╔══

(** * Weather / time / forecast tools of [agent.py]

    A shallow embedding of the three tool functions [get_weather],
    [get_current_time] and [get_forecast] of [src/agent.py], together with
    the fragment of Python they run on:

    - JSON bodies as Python values ([pyval]): [None], [bool], [int] (unbounded,
      [Z]), [float] (IEEE binary64, through the Standard Library's executable
      [spec_float]), [str] (the UTF-8 bytes of the text), [list], [dict];
    - exceptions as a class name and the text [str(e)] gives;
    - the outside world ([World]): the two credentials read from the
      environment, the HTTP oracle behind [requests.get], the process clock
      and time-zone database, and the iteration order of a [set];
    - effects as an error monad over the log of the URLs requested so far.

    The [logger] calls of the source write to the log stream only and are
    left out. *)

From Stdlib Require Import ZArith QArith List String Ascii Bool Lia Permutation.
From Stdlib Require Import SpecFloat DecimalString.
Import ListNotations.

Local Open Scope string_scope.
Local Open Scope Z_scope.

(** ** Exceptions *)

(** An exception caught by [except Exception as e]: its class and [str(e)]. *)
Record exn := mk_exn { exn_class : string; exn_str : string }.

Definition result (A : Type) : Type := (exn + A)%type.

Definition raise {A : Type} (cls msg : string) : result A := inl (mk_exn cls msg).

Definition ok {A : Type} (a : A) : result A := inr a.

Definition rbind {A B : Type} (r : result A) (k : A -> result B) : result B :=
  match r with
  | inl e => inl e
  | inr a => k a
  end.

(** ** Python values *)

#[warnings="-register-all"]
Inductive pyval : Type :=
| PNone
| PBool (b : bool)
| PInt (z : Z)
| PFloat (f : spec_float)
| PStr (s : string)
| PList (l : list pyval)
| PDict (d : list (string * pyval)).

Definition type_name (v : pyval) : string :=
  match v with
  | PNone => "NoneType"
  | PBool _ => "bool"
  | PInt _ => "int"
  | PFloat _ => "float"
  | PStr _ => "str"
  | PList _ => "list"
  | PDict _ => "dict"
  end.

(** [bool(v)], as [if not v] uses it. *)
Definition truthy (v : pyval) : bool :=
  match v with
  | PNone => false
  | PBool b => b
  | PInt z => negb (z =? 0)
  | PFloat (S754_zero _) => false
  | PFloat _ => true
  | PStr EmptyString => false
  | PStr _ => true
  | PList [] => false
  | PList _ => true
  | PDict [] => false
  | PDict _ => true
  end.

Fixpoint dict_get {A : Type} (d : list (string * A)) (k : string) : option A :=
  match d with
  | [] => None
  | (k', v) :: d' => if String.eqb k' k then Some v else dict_get d' k
  end.

(** [v[key]] with a string key. *)
Definition getitem (v : pyval) (key : string) : result pyval :=
  match v with
  | PDict d =>
      match dict_get d key with
      | Some x => ok x
      | None => raise "KeyError" ("'" ++ key ++ "'")
      end
  | PList _ => raise "TypeError" "list indices must be integers or slices, not str"
  | PStr _ => raise "TypeError" "string indices must be integers, not 'str'"
  | _ => raise "TypeError" ("'" ++ type_name v ++ "' object is not subscriptable")
  end.

(** [v[0]].  The first character of a [str] is given as its first byte; the
    callers index the result with a string key, which raises whatever it is. *)
Definition getitem0 (v : pyval) : result pyval :=
  match v with
  | PList [] => raise "IndexError" "list index out of range"
  | PList (x :: _) => ok x
  | PStr EmptyString => raise "IndexError" "string index out of range"
  | PStr (String c _) => ok (PStr (String c EmptyString))
  | PDict _ => raise "KeyError" "0"
  | _ => raise "TypeError" ("'" ++ type_name v ++ "' object is not subscriptable")
  end.

(** ** Numbers *)

(** [str(n)] of an [int]. *)
Definition str_int (z : Z) : string := NilZero.string_of_int (Z.to_int z).

Definition prec : Z := 53.
Definition emax : Z := 1024.

Definition float_inf : spec_float := S754_infinity false.
Definition float_neg_inf : spec_float := S754_infinity true.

╚══

> Exercise details: If a line in the material contains the word "index", copy that line.

> Result for this exercise:
    callers index the result with a string key, which raises whatever it is. *)
  | PList [] => raise "IndexError" "list index out of range"
  | PStr EmptyString => raise "IndexError" "string index out of range"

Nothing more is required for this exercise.